All Evidence Shows That Children of Gay Parents Do Just as Well as Their Peers
Multiple studies have been conducted over the years, countless research has been carried out and endless debates have been had, all to show one thing.
That the children of gay parents do just as well as the children of straight parents. The myth that kids need a mum and a dad to have a fulfilled childhood has been repeatedly, conclusively disproved – so why is it still so pervasive?
Such views are ultimately rooted in outdated notions of what constitutes a good upbringing, stemming from conservative ideals of the ‘nuclear family’, with a mum, a dad and 2.4 children. In many cases, objection to LGBT families is motivated by homophobia as well – a belief that there is something different, and therefore undesirable or lacking, about same-sex parenting. But last year, researchers conducted one of the most comprehensive studies into same-sex parenting that has ever been carried out.
Scientists looked into more than three decades worth of peer-reviewed research into how the children in same-sex-parented families did in comparison to their peers from opposite-sex-parented families. The wide-ranging study, published in the Medical Journal of Australia in October 2017, found what had already been shown in multiple previous studies – that the kids do just as well.

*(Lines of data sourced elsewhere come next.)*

(** The [deploy] command; [json_loads] raises on text that is not
    JSON, and [deploy_config] is the deployment of the manager. *)
Definition deploy (self : ConfigManager)
    (json_loads : string -> pyresult (gmap string string))
    (deploy_config : string -> list string -> gmap string string
                     -> pyresult (Gateway.OperationResult DeviceResult))
    (template devices : string) (variables : option string) (dry_run : bool)
    : list Renderable * option Z :=
  let banner := Text ("🚀 Deploying configuration template: " +:+ template) (Some "bold green") in
  let device_list := device_list devices in
  let parsed :=
    match variables with
    | None => Returns ∅
    | Some text => if String.eqb text "" then Returns ∅ else json_loads text
    end in
  match parsed with
  | Raises _ =>
      ([banner; Text "❌ Invalid JSON format for variables" (Some "bold red")], Some 1%Z)
  | Returns vars_dict =>
      if dry_run then
        let result := validate_config self template device_list (Some vars_dict) in
        ([banner;
          Text "✅ Configuration validation successful!" (Some "bold green");
          Text "📋 Preview:" (Some "bold cyan");
          Text (preview_text result) None],
         None)
      else
        match deploy_config template device_list vars_dict with
        | Raises e =>
            ([banner; Text ("❌ Deployment error: " +:+ e) (Some "bold red")], Some 1%Z)
        | Returns result =>
            if default false (Gateway.op_success result) then
              ([banner;
                Text "✅ Configuration deployed successfully!" (Some "bold green");
                Table "Deployment Results" results_columns
                      (map deploy_row (default [] (Gateway.op_results result)))],
               None)
            else
              ([banner;
                Text ("❌ Deployment failed: " +:+ error_text (Gateway.op_error result))
                     (Some "bold red")],
               Some 1%Z)
        end
  end.

(** The [rollback] command; [confirmed] is the answer to the prompt,
    asked only without [--confirm]. Beside the output and the status,
    the device calls that the rollback made. *)
Definition rollback (self : ConfigManager) (confirmed : bool)
    (config_id : string) (devices : option string) (confirm : bool)
    : list Renderable * option Z * list (list GatewayCall) :=
  if negb confirm && negb confirmed then
    ([Text "🚫 Rollback cancelled" (Some "bold yellow")], None, [])
  else
    let banner := Text ("⏪ Rolling back to configuration: " +:+ config_id) (Some "bold yellow") in
    let device_list := rollback_device_list devices in
    let run := rollback_config self config_id device_list in
    let result := Gateway.rollback_result_dict (fst run) in
    if default false (Gateway.op_success result) then
      ([banner;
        Text "✅ Rollback completed successfully!" (Some "bold green");
        Table "Rollback Results" results_columns
              (map rollback_row (default [] (Gateway.op_results result)))],
       None, snd run)
    else
      ([banner;
        Text ("❌ Rollback failed: " +:+ error_text (Gateway.op_error result)) (Some "bold red")],
       Some 1%Z, snd run).

End Cli.

(** ** The installation, seen from the service and the command line *)

Module Site.

(** The installation while the store refuses to list the rows of a
    deployment. *)
Definition locked_store : ConfigManager :=
  {| device_manager := device_manager Lab.manager;
     backup_manager := backup_manager Lab.manager;
     template_dir := template_dir Lab.manager;
     jinja_env := jinja_env Lab.manager;
     db_table := db_table Lab.manager;
     db_lookup_fault := None;
     db_history_fault := Some "database is locked";
     compliance_policies_yaml := compliance_policies_yaml Lab.manager;
     send_show_running_config := send_show_running_config Lab.manager;
     _execute_deployment := _execute_deployment Lab.manager;
     validate_configuration := validate_configuration Lab.manager;
     re_search := re_search Lab.manager;
     utcnow_isoformat := utcnow_isoformat Lab.manager;
     logger_info_fault := logger_info_fault Lab.manager |}.

Definition rollback_request : Gateway.RollbackRequest :=
  {| Gateway.rq_config_id := Some "cfg-1"; Gateway.rq_devices := None |}.

Definition dry_run_request : Gateway.DeployRequest :=
  {| Gateway.dq_template := Some "base.j2";
     Gateway.dq_devices := Some ["core-sw1"];
     Gateway.dq_variables := None;
     Gateway.dq_dry_run := Some true |}.

(** [json.loads] on the texts that the installation is given. *)
Definition json_loads (text : string) : pyresult (gmap string string) :=
  if String.eqb text "{}" then Returns ∅
  else Raises "Expecting value: line 1 column 1 (char 0)".

(** A deployment that cannot reach any device. *)
Definition deploy_config {R} (template : string) (devices : list string)
    (variables : gmap string string) : pyresult (Gateway.OperationResult R) :=
  Raises "network is unreachable".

Among the studies reviewed were the 2017 public policy research portal at Columbia Law School in the US, which itself looked at 79 studies investigating the well-being of children raised by gay parents; a 2014 American Sociological Association review of more than 40 studies, which found that children fared just as well in a number of areas; and the Australian Institute of Family Studies’ review from 2013, which found that there was no evidence of harm.
Researchers behind the study, titled ‘The Kids are OK: it is Discrimination Not Same-Sex Parents that Harms Children’, said at the time: ‘The findings of these reviews reflects a broader consensus within the fields of family studies and psychology. It is family processes – parenting quality, parental wellbeing, the quality of and satisfaction with relationships in the family – rather than family structures that make a more meaningful difference to children’s wellbeing and positive development.’
They added that studies that had shown poor outcomes for LGBT-parented children had been widely criticised for their limited methodologies.